> [How to complete this task]: Only the lines below between the ones containing "Proof. unfold on_timeout. quiet. Qed." and "Lemma always_handlers (env", inclusive, are to be reproduced, each exactly as it stands.

> [Collected data]:
....
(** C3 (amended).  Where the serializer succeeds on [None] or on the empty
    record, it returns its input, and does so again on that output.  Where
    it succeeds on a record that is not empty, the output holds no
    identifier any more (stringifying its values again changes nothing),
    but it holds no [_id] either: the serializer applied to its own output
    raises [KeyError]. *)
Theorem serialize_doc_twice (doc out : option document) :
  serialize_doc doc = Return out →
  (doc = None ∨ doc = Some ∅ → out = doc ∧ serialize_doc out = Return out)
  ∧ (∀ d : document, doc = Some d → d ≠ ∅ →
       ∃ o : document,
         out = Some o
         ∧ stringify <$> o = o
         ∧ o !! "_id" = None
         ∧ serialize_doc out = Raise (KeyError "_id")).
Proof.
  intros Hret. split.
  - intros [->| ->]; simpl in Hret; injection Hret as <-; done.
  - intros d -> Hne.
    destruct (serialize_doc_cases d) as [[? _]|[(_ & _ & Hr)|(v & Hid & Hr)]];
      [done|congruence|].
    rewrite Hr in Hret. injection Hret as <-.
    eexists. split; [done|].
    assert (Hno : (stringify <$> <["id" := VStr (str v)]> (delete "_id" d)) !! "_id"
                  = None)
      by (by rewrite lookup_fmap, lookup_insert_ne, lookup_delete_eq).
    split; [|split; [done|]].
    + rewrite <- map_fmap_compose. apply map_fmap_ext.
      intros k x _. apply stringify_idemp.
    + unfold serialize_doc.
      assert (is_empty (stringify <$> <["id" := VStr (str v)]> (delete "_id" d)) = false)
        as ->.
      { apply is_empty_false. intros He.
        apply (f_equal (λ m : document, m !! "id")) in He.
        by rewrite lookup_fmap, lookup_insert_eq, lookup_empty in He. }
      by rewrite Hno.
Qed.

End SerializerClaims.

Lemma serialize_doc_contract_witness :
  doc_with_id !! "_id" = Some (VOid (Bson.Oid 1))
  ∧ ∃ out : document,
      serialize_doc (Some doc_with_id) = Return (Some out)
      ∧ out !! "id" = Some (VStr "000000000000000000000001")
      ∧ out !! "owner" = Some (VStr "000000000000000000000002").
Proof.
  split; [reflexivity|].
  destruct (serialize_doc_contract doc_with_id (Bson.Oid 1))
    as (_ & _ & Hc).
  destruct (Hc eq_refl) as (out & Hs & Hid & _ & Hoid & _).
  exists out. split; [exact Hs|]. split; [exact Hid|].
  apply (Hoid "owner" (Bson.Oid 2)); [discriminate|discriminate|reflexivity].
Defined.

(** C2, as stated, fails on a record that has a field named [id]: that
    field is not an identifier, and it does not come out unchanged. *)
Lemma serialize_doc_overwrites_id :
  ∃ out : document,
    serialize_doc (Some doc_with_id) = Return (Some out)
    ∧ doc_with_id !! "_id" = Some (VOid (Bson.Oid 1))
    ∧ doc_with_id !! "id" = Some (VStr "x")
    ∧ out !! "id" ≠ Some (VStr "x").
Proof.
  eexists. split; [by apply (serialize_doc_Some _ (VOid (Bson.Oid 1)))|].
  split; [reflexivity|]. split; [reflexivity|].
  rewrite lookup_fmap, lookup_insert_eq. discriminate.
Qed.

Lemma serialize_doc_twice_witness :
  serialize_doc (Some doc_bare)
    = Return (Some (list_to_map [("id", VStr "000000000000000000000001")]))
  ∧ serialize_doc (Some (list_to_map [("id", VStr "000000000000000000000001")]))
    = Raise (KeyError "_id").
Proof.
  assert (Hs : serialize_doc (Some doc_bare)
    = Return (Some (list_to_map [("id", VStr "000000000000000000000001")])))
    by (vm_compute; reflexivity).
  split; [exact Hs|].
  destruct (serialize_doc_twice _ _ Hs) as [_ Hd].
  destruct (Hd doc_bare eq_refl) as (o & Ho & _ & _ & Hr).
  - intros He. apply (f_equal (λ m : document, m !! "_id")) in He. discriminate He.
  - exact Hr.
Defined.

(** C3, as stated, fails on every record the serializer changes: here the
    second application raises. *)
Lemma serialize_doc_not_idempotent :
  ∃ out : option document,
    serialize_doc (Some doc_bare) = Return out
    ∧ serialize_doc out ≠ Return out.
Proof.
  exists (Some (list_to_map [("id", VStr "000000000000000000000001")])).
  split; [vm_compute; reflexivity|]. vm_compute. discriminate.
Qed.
....
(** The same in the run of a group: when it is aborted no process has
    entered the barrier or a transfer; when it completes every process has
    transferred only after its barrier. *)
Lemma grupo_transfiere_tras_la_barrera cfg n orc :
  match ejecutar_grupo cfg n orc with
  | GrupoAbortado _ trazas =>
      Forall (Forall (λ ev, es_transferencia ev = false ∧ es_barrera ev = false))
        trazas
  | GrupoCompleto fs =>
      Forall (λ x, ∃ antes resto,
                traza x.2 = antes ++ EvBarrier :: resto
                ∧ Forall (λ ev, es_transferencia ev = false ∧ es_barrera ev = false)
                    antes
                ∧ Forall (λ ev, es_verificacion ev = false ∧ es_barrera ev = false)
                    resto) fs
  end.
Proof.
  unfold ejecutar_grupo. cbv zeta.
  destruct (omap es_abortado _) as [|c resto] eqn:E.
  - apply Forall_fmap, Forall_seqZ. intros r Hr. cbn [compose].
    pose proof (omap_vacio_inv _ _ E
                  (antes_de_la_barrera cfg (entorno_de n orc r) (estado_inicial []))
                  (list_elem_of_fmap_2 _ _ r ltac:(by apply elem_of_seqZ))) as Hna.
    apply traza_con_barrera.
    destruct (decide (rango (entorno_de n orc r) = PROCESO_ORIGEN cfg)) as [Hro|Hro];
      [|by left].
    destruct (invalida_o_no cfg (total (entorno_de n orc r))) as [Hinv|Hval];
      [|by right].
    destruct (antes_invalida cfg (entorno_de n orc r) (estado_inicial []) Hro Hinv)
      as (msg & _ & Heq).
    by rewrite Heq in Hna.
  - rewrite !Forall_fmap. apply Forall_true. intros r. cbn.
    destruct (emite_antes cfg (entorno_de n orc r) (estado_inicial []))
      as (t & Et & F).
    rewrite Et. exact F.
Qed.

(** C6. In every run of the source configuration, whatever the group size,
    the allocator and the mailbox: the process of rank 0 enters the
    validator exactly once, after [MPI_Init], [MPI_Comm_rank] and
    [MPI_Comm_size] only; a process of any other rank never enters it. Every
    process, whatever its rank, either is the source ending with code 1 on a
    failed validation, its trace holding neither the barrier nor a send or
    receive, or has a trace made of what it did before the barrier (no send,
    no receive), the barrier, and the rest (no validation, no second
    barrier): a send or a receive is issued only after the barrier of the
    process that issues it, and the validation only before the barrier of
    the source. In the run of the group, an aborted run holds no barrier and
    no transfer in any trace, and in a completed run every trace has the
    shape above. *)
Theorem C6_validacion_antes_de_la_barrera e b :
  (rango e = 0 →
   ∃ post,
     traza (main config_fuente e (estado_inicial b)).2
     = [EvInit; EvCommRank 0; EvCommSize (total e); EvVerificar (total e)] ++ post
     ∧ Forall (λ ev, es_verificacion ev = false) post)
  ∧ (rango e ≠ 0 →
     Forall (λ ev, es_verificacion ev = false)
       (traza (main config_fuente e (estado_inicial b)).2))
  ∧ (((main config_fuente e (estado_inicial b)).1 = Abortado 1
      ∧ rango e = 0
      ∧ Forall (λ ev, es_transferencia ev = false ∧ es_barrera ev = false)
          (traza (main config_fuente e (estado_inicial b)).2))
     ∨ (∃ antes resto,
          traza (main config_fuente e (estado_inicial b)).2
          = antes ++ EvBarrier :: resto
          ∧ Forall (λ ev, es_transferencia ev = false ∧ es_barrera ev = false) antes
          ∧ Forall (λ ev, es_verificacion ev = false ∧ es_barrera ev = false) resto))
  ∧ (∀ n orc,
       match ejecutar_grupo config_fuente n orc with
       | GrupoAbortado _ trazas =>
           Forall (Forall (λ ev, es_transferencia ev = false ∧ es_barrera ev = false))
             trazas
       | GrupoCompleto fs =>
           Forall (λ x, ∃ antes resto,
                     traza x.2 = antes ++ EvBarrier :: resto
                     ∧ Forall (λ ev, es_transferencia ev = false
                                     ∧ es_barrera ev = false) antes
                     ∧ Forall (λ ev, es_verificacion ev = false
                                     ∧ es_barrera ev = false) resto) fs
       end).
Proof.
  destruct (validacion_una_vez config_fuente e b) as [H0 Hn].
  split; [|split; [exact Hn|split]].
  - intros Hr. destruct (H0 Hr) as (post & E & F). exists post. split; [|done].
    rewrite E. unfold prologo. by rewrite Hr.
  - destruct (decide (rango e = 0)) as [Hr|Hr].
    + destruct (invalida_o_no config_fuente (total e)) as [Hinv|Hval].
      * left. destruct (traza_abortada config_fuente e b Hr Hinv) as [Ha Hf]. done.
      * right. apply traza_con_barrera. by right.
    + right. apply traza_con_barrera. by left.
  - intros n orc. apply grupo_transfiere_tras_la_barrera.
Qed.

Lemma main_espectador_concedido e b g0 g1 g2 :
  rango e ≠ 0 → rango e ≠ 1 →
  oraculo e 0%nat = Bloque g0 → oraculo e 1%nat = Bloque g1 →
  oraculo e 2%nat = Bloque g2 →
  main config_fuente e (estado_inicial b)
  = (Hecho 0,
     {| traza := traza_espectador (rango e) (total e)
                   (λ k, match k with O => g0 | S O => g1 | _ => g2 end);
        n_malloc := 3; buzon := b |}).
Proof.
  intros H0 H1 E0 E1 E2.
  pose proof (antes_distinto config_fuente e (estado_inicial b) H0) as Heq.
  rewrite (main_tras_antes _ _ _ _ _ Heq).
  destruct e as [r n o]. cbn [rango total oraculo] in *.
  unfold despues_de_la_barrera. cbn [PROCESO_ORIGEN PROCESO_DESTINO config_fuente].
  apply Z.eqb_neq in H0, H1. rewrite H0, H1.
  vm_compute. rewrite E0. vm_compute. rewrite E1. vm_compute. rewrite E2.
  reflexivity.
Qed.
....
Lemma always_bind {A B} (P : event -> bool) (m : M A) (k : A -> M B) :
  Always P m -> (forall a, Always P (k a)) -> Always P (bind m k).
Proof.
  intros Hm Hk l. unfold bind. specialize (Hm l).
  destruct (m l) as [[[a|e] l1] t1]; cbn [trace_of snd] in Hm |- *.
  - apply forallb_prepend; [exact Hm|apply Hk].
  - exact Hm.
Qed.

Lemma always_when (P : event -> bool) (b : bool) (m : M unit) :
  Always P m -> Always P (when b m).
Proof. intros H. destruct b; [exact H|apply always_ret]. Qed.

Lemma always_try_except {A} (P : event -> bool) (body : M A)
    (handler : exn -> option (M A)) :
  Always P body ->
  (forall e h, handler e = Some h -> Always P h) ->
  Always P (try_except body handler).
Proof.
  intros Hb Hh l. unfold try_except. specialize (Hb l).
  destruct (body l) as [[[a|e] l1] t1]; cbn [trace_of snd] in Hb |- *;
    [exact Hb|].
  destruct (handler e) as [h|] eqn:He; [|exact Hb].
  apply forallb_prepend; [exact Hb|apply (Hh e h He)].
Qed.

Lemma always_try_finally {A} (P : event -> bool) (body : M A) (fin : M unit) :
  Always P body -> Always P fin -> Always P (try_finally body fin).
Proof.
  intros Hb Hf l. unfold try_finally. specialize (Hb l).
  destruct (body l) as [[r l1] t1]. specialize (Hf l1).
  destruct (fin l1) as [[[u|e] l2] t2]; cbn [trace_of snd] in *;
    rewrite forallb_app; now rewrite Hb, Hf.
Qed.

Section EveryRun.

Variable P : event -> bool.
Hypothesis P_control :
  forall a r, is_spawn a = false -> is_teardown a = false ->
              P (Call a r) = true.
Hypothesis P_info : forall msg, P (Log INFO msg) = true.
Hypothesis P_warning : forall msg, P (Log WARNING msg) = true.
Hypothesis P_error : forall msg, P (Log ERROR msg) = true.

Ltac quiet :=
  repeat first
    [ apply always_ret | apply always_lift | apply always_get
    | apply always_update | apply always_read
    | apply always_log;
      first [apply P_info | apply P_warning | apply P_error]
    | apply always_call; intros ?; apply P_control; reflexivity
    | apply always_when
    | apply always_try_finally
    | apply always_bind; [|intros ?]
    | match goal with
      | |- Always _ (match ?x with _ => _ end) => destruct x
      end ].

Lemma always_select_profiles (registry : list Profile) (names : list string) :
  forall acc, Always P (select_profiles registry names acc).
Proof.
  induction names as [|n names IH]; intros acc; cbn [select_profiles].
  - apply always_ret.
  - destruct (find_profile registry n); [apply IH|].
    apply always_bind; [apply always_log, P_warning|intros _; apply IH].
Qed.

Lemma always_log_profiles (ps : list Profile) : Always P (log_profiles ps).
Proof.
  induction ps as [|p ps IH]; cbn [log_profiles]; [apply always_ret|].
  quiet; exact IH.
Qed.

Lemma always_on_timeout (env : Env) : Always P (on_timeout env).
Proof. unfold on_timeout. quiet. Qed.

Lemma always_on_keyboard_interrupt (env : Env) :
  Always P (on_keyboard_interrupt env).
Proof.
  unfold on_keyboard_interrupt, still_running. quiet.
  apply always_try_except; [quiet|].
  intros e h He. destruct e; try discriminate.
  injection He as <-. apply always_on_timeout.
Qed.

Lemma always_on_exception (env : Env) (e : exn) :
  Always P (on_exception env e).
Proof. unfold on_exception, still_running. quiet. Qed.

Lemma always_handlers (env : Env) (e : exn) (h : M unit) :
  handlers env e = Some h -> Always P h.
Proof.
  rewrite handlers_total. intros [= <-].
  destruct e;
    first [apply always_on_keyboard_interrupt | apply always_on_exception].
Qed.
....
> [Problem solution]:
Proof. unfold on_timeout. quiet. Qed.

Lemma always_on_keyboard_interrupt (env : Env) :
  Always P (on_keyboard_interrupt env).
Proof.
  unfold on_keyboard_interrupt, still_running. quiet.
  apply always_try_except; [quiet|].
  intros e h He. destruct e; try discriminate.
  injection He as <-. apply always_on_timeout.
Qed.

Lemma always_on_exception (env : Env) (e : exn) :
  Always P (on_exception env e).
Proof. unfold on_exception, still_running. quiet. Qed.

Lemma always_handlers (env : Env) (e : exn) (h : M unit) :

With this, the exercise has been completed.